Mental well-being and various common mental disorders are profoundly influenced by the social, economic, and physical surroundings in which individuals reside. Intersectionality serves as a significant theoretical framework for analysing how various sociocultural factors intersect and the impact of societal disparities on mental health conditions. The study aims to investigate the complex interrelationships between mental health conditions and social determinants of health within ethnic communities in Bangladesh, employing an intersectional approach. The cross-sectional study was conducted among community people aged 18 years or above from Kamalganj and Sreemangal Upazila of Moulavibazar district.
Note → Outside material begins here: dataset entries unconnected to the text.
(** C3: for every session state the Hero renders its headline and its
    paragraph, both outside any session slot, and it mounts the sign-up
    call-to-action if and only if the session is signed out. *)
Theorem C3_hero_static_copy_and_signed_out_cta (c : Ctx) :
  hasTextIn heroHeadline (outsideSlotsIn (HeroSection c)) = true
  /\ hasTextIn heroParagraph (outsideSlotsIn (HeroSection c)) = true
  /\ hasTextIn heroHeadline (HeroSection c) = true
  /\ hasTextIn heroParagraph (HeroSection c) = true
  /\ renders "SignUpButton" (HeroSection c) = negb (signedIn (sessionCtx c)).
Proof.
  unfold renders, HeroSection, SignedOut.
  now destruct (signedIn (sessionCtx c)).
Qed.

(** C4: when the session check fails, times out, or the identity service is
    unreachable, the session is observed as signed out: the Navbar under the
    provider shell mounts the sign-in trigger and not the user-identity
    control, and the whole home page shows no signed-in view. *)
Theorem C4_inconclusive_check_is_signed_out (fonts : Fonts) (env : Env) :
  inconclusive (sessionCheck env) = true ->
  signedIn (observe (sessionCheck env)) = false
  /\ renders "SignInButton" (AppProviders Navbar env) = true
  /\ renders "UserButton" (AppProviders Navbar env) = false
  /\ rendersView GSignedIn (RootLayout fonts Home env) = false
  /\ renders "UserButton" (RootLayout fonts Home env) = false.
Proof.
  intros H.
  assert (Hs : signedIn (observe (sessionCheck env)) = false)
    by (destruct (sessionCheck env); [discriminate H | discriminate H | | |];
        reflexivity).
  split; [exact Hs |].
  unfold RootLayout. rewrite !AppProviders_children.
  unfold renders, rendersView, Home, HeroSection, Navbar, SignedIn, SignedOut.
  cbn [sessionCtx providedCtx]. rewrite Hs. repeat split.
Qed.
(** * VM_Web_Shells: session lifecycle of the web terminal server (main.go)

    A shallow embedding of the Go program [main.go]: the session registry,
    the network provisioner built on the [ip] tool, the machine supervisor
    that launches QEMU on a pseudoterminal, the inbound half of the
    WebSocket bridge and the idle reaper.

    The operating system is a parameter.  Every external call of the program
    (running a command, starting a process on a pty, reading the clock,
    reading random bytes, killing a process, writing to a pty, the order in
    which Go ranges over a map) is answered by an oracle of type [OS] that
    sees the chronological trace of all earlier external calls, and the call
    is appended to that trace together with its answer.  A theorem that
    quantifies over [OS] therefore holds for every behaviour of the
    environment. *)

From Stdlib Require Import ZArith Strings.Byte Ascii.
From stdpp Require Import gmap strings list fin_maps.

(** ** Pieces of the Go standard library used by main.go *)

(** [strings.Contains(s, substr)] *)
Fixpoint strings_Contains (s substr : string) : bool :=
  String.prefix substr s ||
  match s with
  | EmptyString => false
  | String _ s' => strings_Contains s' substr
  end.

(** [strings.Join(elems, sep)] *)
Fixpoint strings_Join (elems : list string) (sep : string) : string :=
  match elems with
  | [] => ""
  | [e] => e
  | e :: rest => e +:+ sep +:+ strings_Join rest sep
  end.

(** [len(s)] of a Go string, as an [int]. *)
Definition len (s : string) : Z := Z.of_nat (String.length s).

(** The digit table of [encoding/hex] (and of [fmt]'s [%x]). *)
Definition hextable : string := "0123456789abcdef".

Definition hexdigit (n : N) : ascii :=
  match String.get (N.to_nat n) hextable with
  | Some c => c
  | None => "0"%char
  end.

(** The two digits [hextable[v>>4]], [hextable[v&0x0f]] of one byte. *)
Definition hex_of_byte (v : N) : string :=
  String (hexdigit (N.shiftr v 4)) (String (hexdigit (N.land v 15)) "").

(** [hex.EncodeToString(src)] *)
Fixpoint hex_EncodeToString (src : list byte) : string :=
  match src with
  | [] => ""
  | b :: rest => hex_of_byte (Byte.to_N b) +:+ hex_EncodeToString rest
  end.

(** A lowercase hexadecimal character. *)
Definition is_lower_hex (c : ascii) : bool :=
  let n := N_of_ascii c in
  ((48 <=? n) && (n <=? 57) || (97 <=? n) && (n <=? 102))%N.

Fixpoint string_forall (p : ascii -> bool) (s : string) : bool :=
  match s with
  | EmptyString => true
  | String c s' => p c && string_forall p s'
  end.

(** [time.Duration] is an [int64] count of nanoseconds; [Time.Sub]
    saturates at the ends of that range. *)
Definition minDuration : Z := - 2 ^ 63.
Definition maxDuration : Z := 2 ^ 63 - 1.

Definition time_Sub (t u : Z) : Z :=
  let d := (t - u)%Z in
  if (d <? minDuration)%Z then minDuration
  else if (maxDuration <? d)%Z then maxDuration
  else d.

Definition Minute : Z := 60 * 1000 * 1000 * 1000.

(** Go's [for ... range m] visits every entry of a map once, in an order
    that is not specified.  [shuffle seed l] rearranges [l] following the
    digits of [seed] in the factorial number system. *)
Fixpoint insert_at {A} (i : nat) (x : A) (l : list A) : list A :=
  match i, l with
  | O, _ => x :: l
  | S i', y :: l' => y :: insert_at i' x l'
  | S _, [] => [x]
  end.

Fixpoint shuffle {A} (seed : nat) (l : list A) : list A :=
  match l with
  | [] => []
  | x :: l' =>
      insert_at (seed mod S (length l')) x (shuffle (seed / S (length l')) l')
  end.

(** ** Data model *)

(** Operating-system handles: an open file ([*os.File]) and a process
    ([*os.Process]). *)
Abbreviation handle := nat.

(** A pointer to a [Session] in the heap. *)
Abbreviation loc := nat.

(** [*exec.Cmd]: the argument vector and the process, [nil] until started. *)
Record Cmd := mkCmd {
  Args : list string;
  Process : option handle
}.

(** [type Session struct].  The values of [ptyFiles] and [cmds] are Go
    pointers, [None] standing for [nil]; [lastActive] is the monotonic
    clock reading of a [time.Time], in nanoseconds. *)
Record Session := mkSession {
  hash : string;
  bridgeName : string;
  tapNames : gmap string string;
  ptyFiles : gmap string (option handle);
  cmds : gmap string (option Cmd);
  lastActive : Z
}.

Definition set_lastActive (t : Z) (s : Session) : Session :=
  mkSession (hash s) (bridgeName s) (tapNames s) (ptyFiles s) (cmds s) t.

(** ** The environment *)

(** [cmd.CombinedOutput()]: the captured output and the error, [None] for
    [nil]. *)
Record CmdResult := mkCmdResult {
  output : string;
  err : option string
}.

(** [pty.Start(cmd)] *)
Inductive StartResult :=
| StartErr (msg : string)
| Started (ptmx : handle) (pid : handle).

(** Go's [(T, error)] results. *)
Inductive Result (A : Type) :=
| Ok (a : A)
| Err (e : string).
Arguments Ok {A} a.
Arguments Err {A} e.

(** External calls, each with the answer it got. *)
Inductive Event :=
| ERun (args : list string) (r : CmdResult)
| EStart (args : list string) (r : StartResult)
| EKill (pid : handle) (r : option string)
| EClose (f : handle)
| EWrite (f : handle) (data : list byte) (r : option string)
| ERand (n : nat) (r : Result (list byte))
| ENow (t : Z)
| ERange (seed : nat).

Record OS := mkOS {
  os_exec : list Event -> list string -> CmdResult;
  os_pty_start : list Event -> list string -> StartResult;
  os_kill : list Event -> handle -> option string;
  os_write : list Event -> handle -> list byte -> option string;
  os_rand_err : list Event -> option string;
  os_rand_byte : list Event -> nat -> byte;
  os_now : list Event -> Z;
  os_order : list Event -> nat
}.

(** ** Program state and the monad of the embedding *)

(** [trace]: the external calls so far, oldest first.  [logs]: the lines
    written with package [log].  [heap]: the allocated [Session] objects.
    [sessions]: the global registry [sessions], guarded by [sessionsMu].
    [spawned]: the sessions handed to a [go cleanupSession(session)]
    goroutine that has not run yet. *)
Record State := mkState {
  trace : list Event;
  logs : list string;
  heap : list Session;
  sessions : gmap string loc;
  spawned : list loc
}.

Definition init : State := mkState [] [] [] ∅ [].

Definition set_trace (f : list Event -> list Event) (st : State) : State :=
  mkState (f (trace st)) (logs st) (heap st) (sessions st) (spawned st).
Definition set_logs (f : list string -> list string) (st : State) : State :=
  mkState (trace st) (f (logs st)) (heap st) (sessions st) (spawned st).
Definition set_heap (f : list Session -> list Session) (st : State) : State :=
  mkState (trace st) (logs st) (f (heap st)) (sessions st) (spawned st).
Definition set_sessions (f : gmap string loc -> gmap string loc) (st : State) : State :=
  mkState (trace st) (logs st) (heap st) (f (sessions st)) (spawned st).
Definition set_spawned (f : list loc -> list loc) (st : State) : State :=
  mkState (trace st) (logs st) (heap st) (sessions st) (f (spawned st)).
(** BufferPoolManager::UnpinPage *)
Definition UnpinPage (page_id : Z) (is_dirty : bool) (w : World D) : bool * World D :=
  match page_table_ (bpm w) !! page_id with
  | None => (false, w)
  | Some frame_id =>
      let w1 :=
        upd (with_page frame_id
               (fun p => set_is_dirty (is_dirty_ p || is_dirty) p)) w in
      if pin_count_ (frame (bpm w1) frame_id) =? 0 then (false, w1)
      else
        let w2 :=
          upd (with_page frame_id
                 (fun p => set_pin_count (u32 (pin_count_ p - 1)) p)) w1 in
        if pin_count_ (frame (bpm w2) frame_id) =? 0
        then (true, upd (with_replacer (LRUReplacer.Unpin frame_id)) w2)
        else (true, w2)
  end.

(** BufferPoolManager::FlushPage *)
Definition FlushPage (page_id : Z) (w : World D) : bool * World D :=
  match page_table_ (bpm w) !! page_id with
  | None => (false, w)
  | Some frame_id => (true, FlushPageHelper frame_id w)
  end.

(** BufferPoolManager::NewPage. The first component is the returned Page
    (its frame), the second the value stored through [page_id], if any. *)
Definition NewPage (w : World D) : (option nat * option Z) * World D :=
  if bool_decide (free_list_ (bpm w) = [])
     && (LRUReplacer.Size (replacer_ (bpm w)) =? 0)%nat
  then ((None, None), w)
  else
    let '(pid, d) := AllocatePage (disk_manager_ w) in
    let w1 := emit (DiskAllocatePage pid) (set_disk d w) in
    match take_frame w1 with
    | None => ((None, Some pid), w1)
    | Some (frame_id, w2) =>
        let w3 := upd (with_page_table (<[pid := frame_id]>)) w2 in
        let w4 :=
          upd (with_page frame_id (fun p => mkPage ZeroData pid 1 false)) w3 in
        ((Some frame_id, Some pid), w4)
    end.

(** BufferPoolManager::DeletePage *)
Definition DeletePage (page_id : Z) (w : World D) : bool * World D :=
  let w1 :=
    emit (DiskDeallocatePage page_id)
         (set_disk (DeallocatePage (disk_manager_ w) page_id) w) in
  match page_table_ (bpm w1) !! page_id with
  | None => (true, w1)
  | Some frame_id =>
      if 0 <? pin_count_ (frame (bpm w1) frame_id) then (false, w1)
      else
        let w2 := upd (with_page frame_id (set_page_id INVALID_PAGE_ID)) w1 in
        let w3 := upd (with_page_table (delete page_id)) w2 in
        let w4 := upd (with_free_list (cons frame_id)) w3 in
        (true, upd (with_replacer (LRUReplacer.Pin frame_id)) w4)
  end.

(** BufferPoolManager::FlushAllPages: the loop over frames 0 .. pool_size_-1. *)
Definition FlushAllPages_body (w : World D) (i : nat) : World D :=
  match page_table_ (bpm w) !! page_id_ (frame (bpm w) i) with
  | None => w
  | Some _ => FlushPageHelper i w
  end.

Definition FlushAllPages (w : World D) : World D :=
  foldl FlushAllPages_body w (seq 0 (pool_size_ (bpm w))).

(** BufferPoolManager::CheckPinCount (the LOG_ERROR lines aside). *)
Definition CheckPinCount (w : World D) : bool :=
  forallb
    (fun i =>
       match page_table_ (bpm w) !! page_id_ (frame (bpm w) i) with
       | None => true
       | Some _ => pin_count_ (frame (bpm w) i) =? 0
       end)
    (seq 0 (pool_size_ (bpm w))).

(** ** Sequences of public operations *)

(** The operations that change the pool, the disk or the log. *)
Inductive Op :=
| OpFetchPage (page_id : Z) (outbound_is_error : bool)
| OpUnpinPage (page_id : Z) (is_dirty : bool)
| OpNewPage
| OpDeletePage (page_id : Z)
| OpFlushPage (page_id : Z)
| OpFlushAllPages.

Definition step (w : World D) (op : Op) : World D :=
  match op with
  | OpFetchPage page_id oie => snd (FetchPage page_id oie w)
  | OpUnpinPage page_id is_dirty => snd (UnpinPage page_id is_dirty w)
  | OpNewPage => snd (NewPage w)
  | OpDeletePage page_id => snd (DeletePage page_id w)
  | OpFlushPage page_id => snd (FlushPage page_id w)
  | OpFlushAllPages => FlushAllPages w
  end.

Definition run (w : World D) (ops : list Op) : World D := foldl step w ops.

End Operations.

(** ** Write-ahead logging on traces *)

(** Scan a trace, remembering the LSN of the last forced log flush: every
    page write must find one, at least the LSN in the header of the bytes
    written. *)
Fixpoint wal_check (last : option Z) (t : list Event) : bool :=
  match t with
  | [] => true
  | LogFlush lsn true :: t' => wal_check (Some lsn) t'
  | DiskWritePage _ buf :: t' =>
      match last with
      | Some lsn => (GetLSN buf <=? lsn) && wal_check last t'
      | None => false
      end
  | _ :: t' => wal_check last t'
  end.

(** Events that are WAL-ordered whatever came before them. *)
Definition wal_safe (evs : list Event) : Prop := ∀ last, wal_check last evs = true.

Definition is_write (e : Event) : bool :=
  match e with DiskWritePage _ _ => true | _ => false end.

(** ** Invariants *)

(** Two pools that differ at most in the data and dirty bits of frames. *)
Definition same_frames (b b' : BufferPoolManager) : Prop :=
  pool_size_ b' = pool_size_ b ∧ page_table_ b' = page_table_ b ∧
  free_list_ b' = free_list_ b ∧ replacer_ b' = replacer_ b ∧
  log_manager_ b' = log_manager_ b ∧
  length (pages_ b') = length (pages_ b) ∧
  ∀ f, page_id_ (frame b' f) = page_id_ (frame b f) ∧
       pin_count_ (frame b' f) = pin_count_ (frame b f).

(** What every reachable pool satisfies: the free list has no repetition
    and holds frames of the pool; a mapped frame carries the page id it is
    mapped from and is not free; the replacer has no repetition and holds
    frames of the pool that are not free and have pin count zero. *)
Record bpm_inv (b : BufferPoolManager) : Prop := mk_inv {
  inv_pages : length (pages_ b) = pool_size_ b;
  inv_free_nodup : NoDup (free_list_ b);
  inv_free_range : ∀ f, f ∈ free_list_ b → (f < pool_size_ b)%nat;
  inv_table : ∀ pid f, page_table_ b !! pid = Some f →
    (f < pool_size_ b)%nat ∧ page_id_ (frame b f) = pid ∧ (f ∉ free_list_ b);
  inv_repl_nodup : NoDup (replacer_ b);
  inv_repl : ∀ f, f ∈ replacer_ b →
    (f < pool_size_ b)%nat ∧ (f ∉ free_list_ b) ∧ pin_count_ (frame b f) = 0
}.

(** Every frame is either free or mapped: the replacer's frames are mapped
    from their own page id, and the free list and the page table together
    count pool_size frames. *)
Record bpm_conserving (b : BufferPoolManager) : Prop := mk_cons {
  cons_inv : bpm_inv b;
  cons_repl : ∀ f, f ∈ replacer_ b → page_table_ b !! page_id_ (frame b f) = Some f;
  cons_count : (length (free_list_ b) + size (page_table_ b) = pool_size_ b)%nat
}.

(** A frame held by nobody: what take_frame hands out. *)
Definition detached (f : nat) (b : BufferPoolManager) : Prop :=
  (f < pool_size_ b)%nat ∧ (f ∉ free_list_ b) ∧ (f ∉ replacer_ b) ∧
  ∀ pid, page_table_ b !! pid ≠ Some f.

(** What every reachable pool satisfies besides: pin counts are uint32
    values, and a frame on the free list carries INVALID_PAGE_ID and pin
    count zero. *)
Definition bpm_tidy (b : BufferPoolManager) : Prop :=
  (∀ f, 0 ≤ pin_count_ (frame b f) < 2 ^ 32) ∧
  (∀ f, f ∈ free_list_ b →
        page_id_ (frame b f) = INVALID_PAGE_ID ∧ pin_count_ (frame b f) = 0).

Section Properties.

Context {D : Type} `{DM : DiskManager D}.

(** The page id NewPage obtained from AllocatePage is not resident. *)
Definition alloc_fresh (w : World D) (op : Op) : bool :=
  match op with
  | OpNewPage =>
      match snd (fst (NewPage w)) with
      | Some pid =>
          match page_table_ (bpm w) !! pid with None => true | Some _ => false end
      | None => true
      end
  | _ => true
  end.

Fixpoint allocs_fresh (w : World D) (ops : list Op) : bool :=
  match ops with
  | [] => true
  | op :: ops' => alloc_fresh w op && allocs_fresh (step w op) ops'
  end.

(** [w'] keeps the configuration of [w] and extends its trace by events
    that are WAL-ordered when a log manager is configured. *)
Definition wal_ext (w w' : World D) : Prop :=
  (pool_size_ (bpm w') = pool_size_ (bpm w) ∧
   log_manager_ (bpm w') = log_manager_ (bpm w)) ∧
  ∃ evs, trace w' = trace w ++ evs ∧ (log_manager_ (bpm w) = true → wal_safe evs).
A total of 1268 people of age 18-60 years were a part of this study. They were selected by the systematic sampling method. A pre-tested structured questionnaire was used to interview all the
participants to obtain the study’s objectives. Descriptive analysis was done on participants’ socio-demographic variables, family characteristics, and different social determinants. We investigated the association between mental health conditions and social determinants across 10 intersectional strata defined by ethnicity and sex. We calculated odds ratios (with 95% confidence intervals) to evaluate between-strata differences using Bengali men as the comparison reference. Among the participants, male vs female was 47.8% and 52.8% respectively. In terms of educational attainment, around 80% of the participants have formal schooling and 42% of participants were labourers. Regarding the distribution of ethnic communities, the proportions were as follows: Manipuri (23.7%), Bengali (22.7%), Khasia (22.7%), Tea labour (22.2%), and Tripura (8.8%). For the mental health questions,
Cronbach’s alpha was 72%. For instance, the association between social connection and mental health was six times higher for Manipuri males (OR 5.97 [95% CI 1.16-30.77]) than for Bengali males, for domestic violence association is higher in male tea labour (OR 0.32 [95% CI 0.13- 0.75]) and for housing condition association is higher in female tea labour [(OR 0.17 [95% CI 0.04–0.76]). The intersectional approach can inform public health initiatives through the idea of proportionate universalism and offers more accurate information on the presence (or absence) of health inequities.